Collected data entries
# # #
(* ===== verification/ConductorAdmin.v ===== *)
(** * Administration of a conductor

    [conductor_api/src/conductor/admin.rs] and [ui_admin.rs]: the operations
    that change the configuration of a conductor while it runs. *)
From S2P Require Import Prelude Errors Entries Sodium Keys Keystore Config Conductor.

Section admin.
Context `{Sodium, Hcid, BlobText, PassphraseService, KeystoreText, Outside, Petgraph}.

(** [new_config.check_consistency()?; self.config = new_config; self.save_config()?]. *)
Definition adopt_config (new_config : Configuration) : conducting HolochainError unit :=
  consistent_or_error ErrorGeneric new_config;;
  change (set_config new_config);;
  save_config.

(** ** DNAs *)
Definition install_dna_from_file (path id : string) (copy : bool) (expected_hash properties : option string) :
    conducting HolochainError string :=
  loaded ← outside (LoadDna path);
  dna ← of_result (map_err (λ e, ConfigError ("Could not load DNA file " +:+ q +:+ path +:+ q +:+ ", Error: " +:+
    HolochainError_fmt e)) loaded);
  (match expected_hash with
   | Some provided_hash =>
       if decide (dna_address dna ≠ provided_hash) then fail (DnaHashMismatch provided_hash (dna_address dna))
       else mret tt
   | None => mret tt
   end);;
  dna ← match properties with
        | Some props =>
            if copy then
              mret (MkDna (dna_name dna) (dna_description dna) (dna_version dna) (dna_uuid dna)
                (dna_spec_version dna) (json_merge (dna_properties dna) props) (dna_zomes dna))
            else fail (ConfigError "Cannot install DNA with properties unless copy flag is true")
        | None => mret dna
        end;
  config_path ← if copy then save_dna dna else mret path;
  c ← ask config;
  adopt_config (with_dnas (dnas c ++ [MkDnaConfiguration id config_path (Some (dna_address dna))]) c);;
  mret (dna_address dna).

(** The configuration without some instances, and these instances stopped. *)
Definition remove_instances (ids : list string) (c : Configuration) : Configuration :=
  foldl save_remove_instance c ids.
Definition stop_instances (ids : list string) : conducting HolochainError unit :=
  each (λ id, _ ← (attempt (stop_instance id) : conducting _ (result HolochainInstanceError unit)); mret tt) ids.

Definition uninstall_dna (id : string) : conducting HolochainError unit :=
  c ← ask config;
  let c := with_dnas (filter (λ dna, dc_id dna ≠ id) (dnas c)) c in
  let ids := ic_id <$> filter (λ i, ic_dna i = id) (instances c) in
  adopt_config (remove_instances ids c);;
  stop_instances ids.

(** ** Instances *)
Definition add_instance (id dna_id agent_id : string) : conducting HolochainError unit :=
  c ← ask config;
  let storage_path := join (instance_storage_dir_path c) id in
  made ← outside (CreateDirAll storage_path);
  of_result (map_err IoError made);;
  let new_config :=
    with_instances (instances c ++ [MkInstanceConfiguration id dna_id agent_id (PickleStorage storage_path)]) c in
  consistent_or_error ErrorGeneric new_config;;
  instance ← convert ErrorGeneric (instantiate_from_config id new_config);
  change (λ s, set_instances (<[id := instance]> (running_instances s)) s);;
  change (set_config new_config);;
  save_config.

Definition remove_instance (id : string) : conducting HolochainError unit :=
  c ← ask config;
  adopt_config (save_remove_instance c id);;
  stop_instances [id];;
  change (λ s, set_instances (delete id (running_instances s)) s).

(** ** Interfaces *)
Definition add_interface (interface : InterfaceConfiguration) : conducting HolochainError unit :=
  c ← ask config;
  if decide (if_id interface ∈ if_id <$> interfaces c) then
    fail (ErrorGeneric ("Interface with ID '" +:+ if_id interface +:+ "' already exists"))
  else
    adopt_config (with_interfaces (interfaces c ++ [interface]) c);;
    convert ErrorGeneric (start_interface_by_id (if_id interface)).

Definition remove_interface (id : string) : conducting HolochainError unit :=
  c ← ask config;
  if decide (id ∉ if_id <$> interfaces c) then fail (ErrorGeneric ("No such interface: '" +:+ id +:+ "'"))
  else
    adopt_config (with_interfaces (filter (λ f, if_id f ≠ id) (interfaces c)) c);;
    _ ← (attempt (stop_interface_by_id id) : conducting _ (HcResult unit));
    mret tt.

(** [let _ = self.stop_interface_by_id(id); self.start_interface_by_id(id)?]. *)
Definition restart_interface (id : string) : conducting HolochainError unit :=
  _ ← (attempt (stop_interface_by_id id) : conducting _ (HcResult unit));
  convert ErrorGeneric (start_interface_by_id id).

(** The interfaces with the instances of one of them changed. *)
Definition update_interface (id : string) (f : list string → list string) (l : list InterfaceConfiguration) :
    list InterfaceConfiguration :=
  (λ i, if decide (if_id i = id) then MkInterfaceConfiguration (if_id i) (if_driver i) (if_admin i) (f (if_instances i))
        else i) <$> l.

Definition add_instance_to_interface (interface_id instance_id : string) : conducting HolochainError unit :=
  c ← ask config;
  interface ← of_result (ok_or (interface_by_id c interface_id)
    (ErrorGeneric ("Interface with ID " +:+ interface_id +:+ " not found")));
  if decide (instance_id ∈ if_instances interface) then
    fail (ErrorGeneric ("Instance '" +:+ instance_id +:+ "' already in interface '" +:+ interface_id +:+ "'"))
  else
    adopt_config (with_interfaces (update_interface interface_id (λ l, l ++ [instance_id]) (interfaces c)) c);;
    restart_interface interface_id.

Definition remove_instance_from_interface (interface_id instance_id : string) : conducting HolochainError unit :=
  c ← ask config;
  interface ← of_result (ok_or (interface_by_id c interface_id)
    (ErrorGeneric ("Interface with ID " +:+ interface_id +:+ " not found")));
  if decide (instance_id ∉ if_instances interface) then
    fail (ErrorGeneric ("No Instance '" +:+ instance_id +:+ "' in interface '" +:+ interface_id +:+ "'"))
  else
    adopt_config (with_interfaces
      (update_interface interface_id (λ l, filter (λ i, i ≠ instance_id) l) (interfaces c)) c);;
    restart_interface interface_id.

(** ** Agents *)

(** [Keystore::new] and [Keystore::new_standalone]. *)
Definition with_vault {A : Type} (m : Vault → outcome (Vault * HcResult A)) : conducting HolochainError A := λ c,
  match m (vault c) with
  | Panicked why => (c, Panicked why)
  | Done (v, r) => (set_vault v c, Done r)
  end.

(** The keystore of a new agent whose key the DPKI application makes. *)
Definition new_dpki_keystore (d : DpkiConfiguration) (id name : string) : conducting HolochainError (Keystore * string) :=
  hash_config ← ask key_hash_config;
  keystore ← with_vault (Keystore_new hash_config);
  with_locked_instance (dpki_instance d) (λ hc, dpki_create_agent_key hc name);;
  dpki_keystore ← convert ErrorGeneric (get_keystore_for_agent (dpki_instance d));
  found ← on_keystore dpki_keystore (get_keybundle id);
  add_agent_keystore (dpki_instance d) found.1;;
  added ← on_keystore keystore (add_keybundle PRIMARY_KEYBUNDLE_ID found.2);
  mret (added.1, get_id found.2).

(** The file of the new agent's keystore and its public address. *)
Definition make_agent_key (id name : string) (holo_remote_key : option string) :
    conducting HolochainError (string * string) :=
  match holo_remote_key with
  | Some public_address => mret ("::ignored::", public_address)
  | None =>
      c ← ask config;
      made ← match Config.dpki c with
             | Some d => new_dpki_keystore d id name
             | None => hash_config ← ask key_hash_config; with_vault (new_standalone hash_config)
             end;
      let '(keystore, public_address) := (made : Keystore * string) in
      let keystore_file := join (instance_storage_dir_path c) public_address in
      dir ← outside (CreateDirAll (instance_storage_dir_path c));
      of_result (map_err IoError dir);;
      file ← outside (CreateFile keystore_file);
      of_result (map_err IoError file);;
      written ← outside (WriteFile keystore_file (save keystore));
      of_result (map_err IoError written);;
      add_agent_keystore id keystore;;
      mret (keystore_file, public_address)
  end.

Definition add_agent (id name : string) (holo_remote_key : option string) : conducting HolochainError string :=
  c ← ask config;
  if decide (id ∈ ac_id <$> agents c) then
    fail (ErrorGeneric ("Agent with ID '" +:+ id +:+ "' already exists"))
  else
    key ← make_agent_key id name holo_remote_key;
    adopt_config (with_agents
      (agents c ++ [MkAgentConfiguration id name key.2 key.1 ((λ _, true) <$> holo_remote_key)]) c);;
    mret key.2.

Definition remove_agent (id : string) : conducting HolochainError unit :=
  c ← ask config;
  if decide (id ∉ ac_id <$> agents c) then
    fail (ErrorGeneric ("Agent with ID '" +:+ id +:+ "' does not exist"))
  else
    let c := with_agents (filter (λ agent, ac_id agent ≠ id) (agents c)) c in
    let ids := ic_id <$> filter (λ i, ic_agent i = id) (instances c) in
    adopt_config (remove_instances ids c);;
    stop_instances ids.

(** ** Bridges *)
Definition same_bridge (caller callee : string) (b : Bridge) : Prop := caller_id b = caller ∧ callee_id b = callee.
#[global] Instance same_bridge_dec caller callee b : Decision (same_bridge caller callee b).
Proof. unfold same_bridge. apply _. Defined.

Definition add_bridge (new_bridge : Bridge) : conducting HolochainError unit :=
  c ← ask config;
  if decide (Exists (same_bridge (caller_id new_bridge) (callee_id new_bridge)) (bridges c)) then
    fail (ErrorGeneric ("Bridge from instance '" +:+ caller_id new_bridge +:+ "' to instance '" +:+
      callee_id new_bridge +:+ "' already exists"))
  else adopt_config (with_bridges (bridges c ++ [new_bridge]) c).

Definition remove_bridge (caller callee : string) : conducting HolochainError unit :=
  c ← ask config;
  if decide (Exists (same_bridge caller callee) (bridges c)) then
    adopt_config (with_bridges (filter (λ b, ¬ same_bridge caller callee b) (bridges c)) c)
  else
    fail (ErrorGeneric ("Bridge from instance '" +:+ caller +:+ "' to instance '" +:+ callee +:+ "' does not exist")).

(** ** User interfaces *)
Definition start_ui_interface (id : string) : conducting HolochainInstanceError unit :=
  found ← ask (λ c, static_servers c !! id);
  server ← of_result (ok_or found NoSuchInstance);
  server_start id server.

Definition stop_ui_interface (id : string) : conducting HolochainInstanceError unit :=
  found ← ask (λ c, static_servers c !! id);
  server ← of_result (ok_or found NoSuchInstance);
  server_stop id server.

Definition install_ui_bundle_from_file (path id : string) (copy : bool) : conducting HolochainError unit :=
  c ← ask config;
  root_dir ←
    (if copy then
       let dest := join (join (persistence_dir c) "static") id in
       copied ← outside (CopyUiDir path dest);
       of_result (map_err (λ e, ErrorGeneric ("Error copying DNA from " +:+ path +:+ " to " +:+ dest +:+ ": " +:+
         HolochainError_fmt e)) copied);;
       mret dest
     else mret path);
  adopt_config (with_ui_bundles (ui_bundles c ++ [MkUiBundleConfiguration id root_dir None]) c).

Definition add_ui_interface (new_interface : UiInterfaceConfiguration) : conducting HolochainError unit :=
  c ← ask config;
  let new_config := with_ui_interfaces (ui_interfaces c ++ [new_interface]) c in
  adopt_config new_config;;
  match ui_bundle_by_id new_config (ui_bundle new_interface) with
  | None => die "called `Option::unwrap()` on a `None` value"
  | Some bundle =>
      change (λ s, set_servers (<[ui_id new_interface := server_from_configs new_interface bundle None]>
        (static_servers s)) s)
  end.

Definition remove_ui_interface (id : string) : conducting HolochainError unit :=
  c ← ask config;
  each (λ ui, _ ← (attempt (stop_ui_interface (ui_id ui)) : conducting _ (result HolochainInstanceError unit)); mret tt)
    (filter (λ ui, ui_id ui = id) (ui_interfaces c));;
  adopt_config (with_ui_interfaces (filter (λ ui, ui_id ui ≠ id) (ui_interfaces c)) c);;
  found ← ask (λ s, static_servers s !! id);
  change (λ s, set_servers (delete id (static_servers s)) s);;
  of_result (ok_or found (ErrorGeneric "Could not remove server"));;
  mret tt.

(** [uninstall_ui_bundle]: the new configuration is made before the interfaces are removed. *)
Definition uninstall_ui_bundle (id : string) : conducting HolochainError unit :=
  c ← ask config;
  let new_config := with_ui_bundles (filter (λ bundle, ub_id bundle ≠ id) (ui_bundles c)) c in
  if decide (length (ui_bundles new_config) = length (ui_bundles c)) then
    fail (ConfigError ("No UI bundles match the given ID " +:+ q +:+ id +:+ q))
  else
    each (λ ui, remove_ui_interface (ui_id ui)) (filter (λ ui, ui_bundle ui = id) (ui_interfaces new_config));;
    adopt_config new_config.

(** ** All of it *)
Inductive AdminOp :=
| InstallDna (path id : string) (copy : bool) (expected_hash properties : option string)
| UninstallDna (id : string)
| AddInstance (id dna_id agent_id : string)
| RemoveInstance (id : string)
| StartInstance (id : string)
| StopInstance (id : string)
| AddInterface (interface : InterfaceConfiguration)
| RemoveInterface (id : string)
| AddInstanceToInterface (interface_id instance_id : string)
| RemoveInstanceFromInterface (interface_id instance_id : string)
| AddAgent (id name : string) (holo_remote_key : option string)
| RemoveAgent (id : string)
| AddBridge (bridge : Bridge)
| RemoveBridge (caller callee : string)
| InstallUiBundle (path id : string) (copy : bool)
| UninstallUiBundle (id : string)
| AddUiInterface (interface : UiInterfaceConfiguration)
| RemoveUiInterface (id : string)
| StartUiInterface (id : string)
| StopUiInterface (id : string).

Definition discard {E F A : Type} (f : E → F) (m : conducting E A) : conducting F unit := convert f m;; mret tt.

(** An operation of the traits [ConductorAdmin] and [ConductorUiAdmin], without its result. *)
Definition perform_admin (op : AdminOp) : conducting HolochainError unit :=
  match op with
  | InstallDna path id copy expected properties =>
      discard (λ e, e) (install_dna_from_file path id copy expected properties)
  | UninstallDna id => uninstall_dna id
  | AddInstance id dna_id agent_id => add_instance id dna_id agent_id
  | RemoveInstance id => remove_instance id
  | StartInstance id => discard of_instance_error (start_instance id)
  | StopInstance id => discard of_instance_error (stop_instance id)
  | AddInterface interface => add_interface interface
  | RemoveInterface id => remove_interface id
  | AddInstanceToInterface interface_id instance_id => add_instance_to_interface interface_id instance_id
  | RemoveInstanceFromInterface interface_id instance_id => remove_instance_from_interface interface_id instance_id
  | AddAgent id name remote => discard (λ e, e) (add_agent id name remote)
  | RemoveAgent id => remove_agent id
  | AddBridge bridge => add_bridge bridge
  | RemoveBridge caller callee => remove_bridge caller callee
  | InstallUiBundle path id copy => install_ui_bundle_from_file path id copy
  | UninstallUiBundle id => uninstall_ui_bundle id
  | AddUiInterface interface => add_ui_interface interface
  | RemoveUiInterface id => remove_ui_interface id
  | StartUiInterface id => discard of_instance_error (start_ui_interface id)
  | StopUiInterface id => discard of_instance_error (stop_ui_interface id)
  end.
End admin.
# # #
If a line in the data above contains "Sodium", return that line.

From S2P Require Import Prelude Errors Entries Sodium Keys Keystore Config Conductor.
Context `{Sodium, Hcid, BlobText, PassphraseService, KeystoreText, Outside, Petgraph}.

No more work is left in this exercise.